Records from a data collection
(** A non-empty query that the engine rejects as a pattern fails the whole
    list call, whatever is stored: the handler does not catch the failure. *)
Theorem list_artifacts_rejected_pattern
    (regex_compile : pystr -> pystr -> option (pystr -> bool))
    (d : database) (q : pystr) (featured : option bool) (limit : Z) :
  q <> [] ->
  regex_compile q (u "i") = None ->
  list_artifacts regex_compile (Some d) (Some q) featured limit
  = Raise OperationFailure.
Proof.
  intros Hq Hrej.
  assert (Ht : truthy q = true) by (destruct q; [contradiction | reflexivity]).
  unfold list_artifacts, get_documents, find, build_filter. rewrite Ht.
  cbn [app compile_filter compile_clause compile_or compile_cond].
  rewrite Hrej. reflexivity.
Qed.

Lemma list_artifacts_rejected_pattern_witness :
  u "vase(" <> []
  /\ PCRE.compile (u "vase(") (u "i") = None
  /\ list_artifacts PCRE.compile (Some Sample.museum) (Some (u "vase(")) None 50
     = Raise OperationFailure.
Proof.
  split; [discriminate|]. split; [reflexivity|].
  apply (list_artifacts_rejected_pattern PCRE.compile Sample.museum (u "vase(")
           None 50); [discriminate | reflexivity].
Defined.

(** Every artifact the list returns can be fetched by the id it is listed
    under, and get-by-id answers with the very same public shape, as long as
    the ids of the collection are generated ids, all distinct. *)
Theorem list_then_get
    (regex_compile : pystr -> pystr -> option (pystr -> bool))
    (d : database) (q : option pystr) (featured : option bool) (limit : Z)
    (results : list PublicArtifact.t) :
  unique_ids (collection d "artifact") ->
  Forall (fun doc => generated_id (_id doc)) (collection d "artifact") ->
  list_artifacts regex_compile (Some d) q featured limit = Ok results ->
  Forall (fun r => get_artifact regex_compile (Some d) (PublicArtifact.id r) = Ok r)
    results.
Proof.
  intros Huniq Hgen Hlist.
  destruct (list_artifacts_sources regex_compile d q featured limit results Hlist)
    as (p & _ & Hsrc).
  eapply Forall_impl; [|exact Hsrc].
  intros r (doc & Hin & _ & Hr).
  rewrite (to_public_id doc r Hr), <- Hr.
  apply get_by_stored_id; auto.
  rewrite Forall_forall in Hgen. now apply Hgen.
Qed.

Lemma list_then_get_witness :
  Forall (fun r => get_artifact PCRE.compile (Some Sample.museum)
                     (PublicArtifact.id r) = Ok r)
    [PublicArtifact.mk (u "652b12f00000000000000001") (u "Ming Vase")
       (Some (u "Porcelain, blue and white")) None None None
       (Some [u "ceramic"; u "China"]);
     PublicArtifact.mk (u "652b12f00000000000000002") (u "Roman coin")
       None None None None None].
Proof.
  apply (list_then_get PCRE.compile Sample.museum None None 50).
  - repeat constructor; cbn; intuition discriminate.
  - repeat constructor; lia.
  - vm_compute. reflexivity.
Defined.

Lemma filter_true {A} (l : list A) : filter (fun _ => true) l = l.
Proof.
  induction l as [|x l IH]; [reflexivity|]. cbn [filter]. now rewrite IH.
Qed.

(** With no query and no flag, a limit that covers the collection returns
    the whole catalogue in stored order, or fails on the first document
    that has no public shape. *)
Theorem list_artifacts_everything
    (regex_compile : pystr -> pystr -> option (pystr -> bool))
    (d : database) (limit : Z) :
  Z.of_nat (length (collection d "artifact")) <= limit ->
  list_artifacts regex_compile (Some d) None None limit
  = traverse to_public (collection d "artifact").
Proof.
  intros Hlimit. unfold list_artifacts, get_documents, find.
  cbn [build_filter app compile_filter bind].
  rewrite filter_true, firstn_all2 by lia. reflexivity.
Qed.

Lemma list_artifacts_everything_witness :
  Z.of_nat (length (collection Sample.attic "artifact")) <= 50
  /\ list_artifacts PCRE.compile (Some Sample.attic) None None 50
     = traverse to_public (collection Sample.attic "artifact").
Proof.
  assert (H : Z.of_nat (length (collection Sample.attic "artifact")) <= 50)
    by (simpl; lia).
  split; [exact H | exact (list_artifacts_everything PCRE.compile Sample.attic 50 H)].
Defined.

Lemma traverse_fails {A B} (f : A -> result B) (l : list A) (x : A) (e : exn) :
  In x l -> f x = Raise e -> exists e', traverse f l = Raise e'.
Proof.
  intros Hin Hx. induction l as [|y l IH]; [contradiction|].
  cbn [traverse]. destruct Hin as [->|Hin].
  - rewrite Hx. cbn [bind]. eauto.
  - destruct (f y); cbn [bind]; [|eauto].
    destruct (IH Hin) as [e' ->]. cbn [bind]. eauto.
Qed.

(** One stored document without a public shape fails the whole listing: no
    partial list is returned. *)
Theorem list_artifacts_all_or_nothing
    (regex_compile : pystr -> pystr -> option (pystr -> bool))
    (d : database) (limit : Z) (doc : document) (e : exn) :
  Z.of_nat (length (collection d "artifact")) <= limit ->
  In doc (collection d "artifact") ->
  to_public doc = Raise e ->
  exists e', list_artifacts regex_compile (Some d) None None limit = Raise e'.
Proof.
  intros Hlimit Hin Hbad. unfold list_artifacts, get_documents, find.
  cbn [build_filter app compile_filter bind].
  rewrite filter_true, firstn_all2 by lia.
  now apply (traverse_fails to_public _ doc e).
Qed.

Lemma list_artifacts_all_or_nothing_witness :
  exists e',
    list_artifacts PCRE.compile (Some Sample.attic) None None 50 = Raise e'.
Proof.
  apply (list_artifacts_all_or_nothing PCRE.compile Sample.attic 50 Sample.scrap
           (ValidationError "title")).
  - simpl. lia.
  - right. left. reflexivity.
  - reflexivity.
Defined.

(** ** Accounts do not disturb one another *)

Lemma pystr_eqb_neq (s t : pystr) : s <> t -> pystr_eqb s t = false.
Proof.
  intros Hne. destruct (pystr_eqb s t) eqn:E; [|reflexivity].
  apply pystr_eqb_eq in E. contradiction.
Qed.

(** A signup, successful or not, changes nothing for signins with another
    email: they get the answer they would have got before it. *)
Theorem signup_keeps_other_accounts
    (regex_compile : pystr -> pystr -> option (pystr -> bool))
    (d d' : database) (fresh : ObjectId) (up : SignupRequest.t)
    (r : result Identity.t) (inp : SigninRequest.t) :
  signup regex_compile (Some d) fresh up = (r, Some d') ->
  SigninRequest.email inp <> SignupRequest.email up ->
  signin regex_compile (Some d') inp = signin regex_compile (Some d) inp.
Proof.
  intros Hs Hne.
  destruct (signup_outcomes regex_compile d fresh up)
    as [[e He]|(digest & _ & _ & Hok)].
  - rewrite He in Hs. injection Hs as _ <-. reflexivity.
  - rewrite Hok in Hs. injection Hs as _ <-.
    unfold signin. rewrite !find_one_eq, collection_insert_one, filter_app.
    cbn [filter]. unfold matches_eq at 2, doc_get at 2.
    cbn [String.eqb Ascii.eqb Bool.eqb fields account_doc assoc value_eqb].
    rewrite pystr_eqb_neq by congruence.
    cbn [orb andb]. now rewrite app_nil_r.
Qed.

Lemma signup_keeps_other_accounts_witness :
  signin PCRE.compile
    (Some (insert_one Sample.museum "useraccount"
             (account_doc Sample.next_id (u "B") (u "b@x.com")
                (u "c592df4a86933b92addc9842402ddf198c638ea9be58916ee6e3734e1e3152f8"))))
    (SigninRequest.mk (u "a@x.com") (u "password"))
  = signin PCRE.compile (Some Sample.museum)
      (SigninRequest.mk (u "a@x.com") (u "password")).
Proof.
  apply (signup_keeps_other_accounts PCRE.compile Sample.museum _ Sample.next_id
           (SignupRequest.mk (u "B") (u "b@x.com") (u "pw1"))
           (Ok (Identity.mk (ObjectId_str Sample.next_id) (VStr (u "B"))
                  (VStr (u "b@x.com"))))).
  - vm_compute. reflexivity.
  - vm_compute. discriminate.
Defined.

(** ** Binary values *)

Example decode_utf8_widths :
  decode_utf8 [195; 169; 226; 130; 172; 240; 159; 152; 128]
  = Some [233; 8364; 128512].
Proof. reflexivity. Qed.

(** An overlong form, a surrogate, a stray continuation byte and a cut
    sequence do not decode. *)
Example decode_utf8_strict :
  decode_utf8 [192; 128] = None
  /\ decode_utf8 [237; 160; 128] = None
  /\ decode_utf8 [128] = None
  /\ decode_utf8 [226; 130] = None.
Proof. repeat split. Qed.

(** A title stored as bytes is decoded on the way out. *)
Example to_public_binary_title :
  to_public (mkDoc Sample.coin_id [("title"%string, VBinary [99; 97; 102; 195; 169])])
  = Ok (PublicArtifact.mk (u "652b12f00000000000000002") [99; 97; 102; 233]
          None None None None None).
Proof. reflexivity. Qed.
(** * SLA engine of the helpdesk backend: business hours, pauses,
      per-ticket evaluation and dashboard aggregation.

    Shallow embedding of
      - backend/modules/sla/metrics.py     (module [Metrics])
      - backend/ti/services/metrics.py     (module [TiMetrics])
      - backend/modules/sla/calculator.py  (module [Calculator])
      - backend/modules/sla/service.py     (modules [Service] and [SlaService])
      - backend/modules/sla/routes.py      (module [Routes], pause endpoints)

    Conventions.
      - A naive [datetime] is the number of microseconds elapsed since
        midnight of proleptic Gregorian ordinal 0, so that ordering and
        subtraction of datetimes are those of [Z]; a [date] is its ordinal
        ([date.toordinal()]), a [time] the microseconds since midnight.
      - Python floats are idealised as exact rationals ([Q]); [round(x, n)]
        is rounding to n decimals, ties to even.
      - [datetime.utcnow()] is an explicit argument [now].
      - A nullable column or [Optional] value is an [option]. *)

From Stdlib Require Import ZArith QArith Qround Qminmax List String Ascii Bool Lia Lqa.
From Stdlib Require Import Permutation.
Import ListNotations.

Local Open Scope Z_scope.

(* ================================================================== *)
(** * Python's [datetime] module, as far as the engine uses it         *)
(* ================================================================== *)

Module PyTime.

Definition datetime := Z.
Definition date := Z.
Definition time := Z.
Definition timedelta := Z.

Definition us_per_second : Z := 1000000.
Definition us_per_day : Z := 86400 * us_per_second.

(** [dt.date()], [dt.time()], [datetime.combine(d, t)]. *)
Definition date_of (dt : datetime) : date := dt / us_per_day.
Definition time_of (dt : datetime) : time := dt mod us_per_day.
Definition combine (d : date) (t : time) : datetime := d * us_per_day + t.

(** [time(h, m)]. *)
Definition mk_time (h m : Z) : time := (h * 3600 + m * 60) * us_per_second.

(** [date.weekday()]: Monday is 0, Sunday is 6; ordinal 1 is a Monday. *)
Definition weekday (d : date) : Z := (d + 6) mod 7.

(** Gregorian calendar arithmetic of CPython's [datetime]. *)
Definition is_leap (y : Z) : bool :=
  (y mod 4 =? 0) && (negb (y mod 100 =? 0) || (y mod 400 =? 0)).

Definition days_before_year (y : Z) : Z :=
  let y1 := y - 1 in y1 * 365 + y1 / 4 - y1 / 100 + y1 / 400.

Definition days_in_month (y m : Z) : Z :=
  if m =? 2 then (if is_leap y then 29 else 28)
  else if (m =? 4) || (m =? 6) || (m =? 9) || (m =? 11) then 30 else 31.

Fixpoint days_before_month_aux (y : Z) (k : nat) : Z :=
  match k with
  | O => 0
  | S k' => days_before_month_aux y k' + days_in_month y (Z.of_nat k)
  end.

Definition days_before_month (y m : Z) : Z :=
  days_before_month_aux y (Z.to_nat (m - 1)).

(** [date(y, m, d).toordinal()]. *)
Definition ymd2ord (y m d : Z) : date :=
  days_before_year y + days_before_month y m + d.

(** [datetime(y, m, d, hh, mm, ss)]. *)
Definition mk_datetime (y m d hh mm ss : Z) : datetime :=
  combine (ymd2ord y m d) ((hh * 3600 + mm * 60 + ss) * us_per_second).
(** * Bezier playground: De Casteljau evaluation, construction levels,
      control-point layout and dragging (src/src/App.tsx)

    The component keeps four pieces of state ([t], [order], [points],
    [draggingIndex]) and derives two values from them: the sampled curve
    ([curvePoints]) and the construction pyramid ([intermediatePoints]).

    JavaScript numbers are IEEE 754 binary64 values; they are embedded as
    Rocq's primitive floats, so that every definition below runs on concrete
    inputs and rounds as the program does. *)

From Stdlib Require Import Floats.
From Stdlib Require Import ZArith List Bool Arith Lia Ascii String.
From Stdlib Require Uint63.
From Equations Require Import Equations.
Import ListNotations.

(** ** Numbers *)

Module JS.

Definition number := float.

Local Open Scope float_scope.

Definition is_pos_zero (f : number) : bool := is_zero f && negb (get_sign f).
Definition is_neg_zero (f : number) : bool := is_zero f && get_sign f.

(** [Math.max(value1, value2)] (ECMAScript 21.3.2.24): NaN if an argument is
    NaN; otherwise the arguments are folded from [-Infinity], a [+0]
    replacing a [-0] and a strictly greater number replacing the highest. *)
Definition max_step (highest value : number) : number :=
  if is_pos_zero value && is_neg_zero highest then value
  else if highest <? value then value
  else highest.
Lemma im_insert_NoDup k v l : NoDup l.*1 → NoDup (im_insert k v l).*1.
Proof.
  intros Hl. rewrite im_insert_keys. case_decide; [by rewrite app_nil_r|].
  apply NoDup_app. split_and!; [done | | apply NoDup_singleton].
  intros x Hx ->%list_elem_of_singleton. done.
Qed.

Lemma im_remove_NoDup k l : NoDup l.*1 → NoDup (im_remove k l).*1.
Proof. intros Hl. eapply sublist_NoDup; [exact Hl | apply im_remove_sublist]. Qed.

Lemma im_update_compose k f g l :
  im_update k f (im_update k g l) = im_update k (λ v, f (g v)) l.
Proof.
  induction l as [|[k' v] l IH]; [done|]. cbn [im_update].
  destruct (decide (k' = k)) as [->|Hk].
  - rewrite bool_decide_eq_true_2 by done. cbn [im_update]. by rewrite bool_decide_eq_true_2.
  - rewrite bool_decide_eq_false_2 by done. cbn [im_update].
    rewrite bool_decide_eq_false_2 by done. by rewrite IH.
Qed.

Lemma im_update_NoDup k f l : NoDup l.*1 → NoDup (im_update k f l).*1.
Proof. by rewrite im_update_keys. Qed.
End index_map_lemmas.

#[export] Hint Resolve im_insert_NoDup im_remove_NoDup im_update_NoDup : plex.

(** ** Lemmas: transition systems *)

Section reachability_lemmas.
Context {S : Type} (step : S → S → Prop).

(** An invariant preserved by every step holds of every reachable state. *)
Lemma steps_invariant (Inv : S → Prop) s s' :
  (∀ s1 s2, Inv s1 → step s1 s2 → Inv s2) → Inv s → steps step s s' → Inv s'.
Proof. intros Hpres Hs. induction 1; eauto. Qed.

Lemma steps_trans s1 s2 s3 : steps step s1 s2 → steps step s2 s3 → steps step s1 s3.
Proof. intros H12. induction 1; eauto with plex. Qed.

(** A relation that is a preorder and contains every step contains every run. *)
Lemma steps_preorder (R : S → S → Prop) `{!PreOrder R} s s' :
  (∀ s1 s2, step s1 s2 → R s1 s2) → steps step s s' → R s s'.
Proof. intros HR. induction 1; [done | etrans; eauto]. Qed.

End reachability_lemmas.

__About this exercise__: Gather and copy every line of the data in which the string "construction" is found.

__Solution below__:
(** * Bezier playground: De Casteljau evaluation, construction levels,
    ([curvePoints]) and the construction pyramid ([intermediatePoints]).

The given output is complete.